23/09/2015

Humeur, Conduire ou mourir ?

Les lecteurs plus ou moins réguliers de cette page savent qu'au-delà d'informations utiles sur des prestations fournies par le TCS /cours, voyages...) nous aimons y mettre un peu de tripes ou de coeur, c'est selon. L'actualité nous en fournit souvent la matière. le titre ci-dessus pourrait faire penser de prime abord qu'il va s'agir d'accidents de la circulation que nenni!

Dans une précédente chronique (mai 2015), nous nous sommes essayés à quelques conseils pour que les aînés gardent le plus longtemps possible la forme qui les aidera non seulement à conserver leur permis, mais aussi, mais surtout une vie valant la peine d’être vécue. Et paf! Quelques jours plus tard, la Tribune de Genève consacrait presque une pleine page aux propos d’un médecin américain, Ezekiel Emanuel, qui considère, lui, qu’il faut laisser faire la nature «et mourir de la première chose qui m’emportera», sans recourir aux médecins, aux médicaments, aux dépistages... Cet ancien conseiller de Barack Obama, qui dirige aujourd’hui le Département d’éthique médicale et des politiques de santé de l’Université de Pennsylvanie, va plus loin: c’est à 75 ans qu’il met la limite, pour lui et implicitement pour les autres, d’une existence qui a un sens. Au-delà, ce serait inexorablement un déclin, une vie vide… 

Annonçant une conférence de ce Monsieur, l’article de notre confrère ne proposait pas de commentaire sur ce que nous sommes quant à nous tentés de taxer d’élucubrations. Tout au plus une question: que se passera-t-il en 2032 lorsque vous aurez atteint les 75 ans? L’éthicien s’en tire par une pirouette qui vaut son pesant d’incohérence et situe à nos yeux le personnage et l’importance qu’il convient d’accorder à son propos: «Je me réserve le droit de changer d’avis et de produire une défense vigoureuse et raisonnée d’une vie aussi longue que possible. Cela signifiera, après tout, que je suis resté créatif». 

Ouf!

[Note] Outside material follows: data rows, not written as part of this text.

(** [_is_range_format]: [re.match(r'^\d+-\d+$', part)] on an ASCII string;
    [$] also matches just before a final line feed. *)
Definition _is_range_format (part : string) : bool :=
  let '(a, rest) := Py.span_digits part in
  match a, rest with
  | String _ _, String "-"%char rest1 =>
      let '(b, rest2) := Py.span_digits rest1 in
      match b with
      | String _ _ => String.eqb rest2 "" || String.eqb rest2 (String "010"%char "")
      | EmptyString => false
      end
  | _, _ => false
  end.

(** [_parse_range]: any failure of the unpacking or of [int] (a
    [ValueError], caught here) gives []. *)
Definition _parse_range (self : t) (range_str : string) : list NodeConfig.t :=
  match Py.split "-"%char range_str with
  | [start_str; end_str] =>
      match Py.int start_str, Py.int end_str with
      | Some start_id, Some end_id =>
          let '(start_id, end_id) :=
            if start_id >? end_id then (end_id, start_id) else (start_id, end_id) in
          List.filter
            (fun node => (start_id <=? NodeConfig.id node) && (NodeConfig.id node <=? end_id))
            (all_nodes self)
      | _, _ => []
      end
  | _ => []
  end.

(** [_find_single_node]: by id, then by lower-cased name, then by address.
    After the digit test, [int] fails on an ASCII identifier only when it
    has more than [int_max_str_digits] digits: Python then raises a
    [ValueError] that nothing catches here. That exception is not
    represented (the lookup by id finds nothing instead); the properties of
    the selector are stated for identifiers that are not that long. *)
Definition _find_single_node (self : t) (identifier : string) : option NodeConfig.t :=
  let by_id :=
    if Py.isdigit identifier
    then match Py.int identifier with
         | Some node_id =>
             List.find (fun node => NodeConfig.id node =? node_id) (all_nodes self)
         | None => None
         end
    else None in
  match by_id with
  | Some node => Some node
  | None =>
      match List.find (fun node => String.eqb (Py.lower (NodeConfig.name node)) identifier)
                      (all_nodes self) with
      | Some node => Some node
      | None =>
          List.find (fun node => String.eqb (NodeConfig.ip node) identifier) (all_nodes self)
      end
  end.

(** The body of the loop over [parts]: what one token appends to
    [selected_nodes]. *)
Definition part_nodes (self : t) (part : string) : list NodeConfig.t :=
  if negb (Py.truthy part) then []
  else if Py.contains_char "-"%char part && _is_range_format part
       then _parse_range self part
       else match _find_single_node self part with
            | Some node => [node]
            | None => []
            end.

L’insignifiance de cette théorie et de la manière de la soutenir ne devrait pas réduire à néant nos efforts pour convaincre les aînés qu’il existe des moyens de se maintenir en forme, physiquement et moralement, et que cela en vaut la peine. Bouger, se nourrir convenablement, ne pas abuser des bonnes et encore moins des mauvaises choses, rester branché sur les affaires du monde et de la cité, par exemple en offrant du temps bénévolement, et continuer de se former, que ce soit par la lecture ou par des cours. Et puis aimer les gens, sa famille, son voisin ou la caissière du supermarché, pour aimer la vie. 

Et c’est là que nous pouvons redonner à notre titre le sens qu’on a pu y voir initialement: non, les aînés ne sont pas condamnés à se tuer ou, pire, à tuer au volant, comme le laissent entendre certains commentaires. Contrairement aux assertions de M. Ezekiel Emanuel, il y a bien des moyens de ne pas simplement subir la nature, mais de retarder les outrages de l’âge. Si ce n’était pas le cas, on se demande bien pourquoi et comment, du milieu du siècle dernier au début de celui-ci, l’espérance de vie aurait gagné en moyenne pas loin d’une vingtaine d’années sous nos latitude. Ne serait-ce pas, un petit peu, parce que la médecine et l’hygiène de vie ont fait des progrès sur lesquels il serait bien bête de cracher?

NB – Celles et ceux qui verraient dans ce qui précède une sorte de plaidoyer pro domo de l’auteur auraient bien raison: celui-ci n’a nullement envie de les abandonner dans deux ans!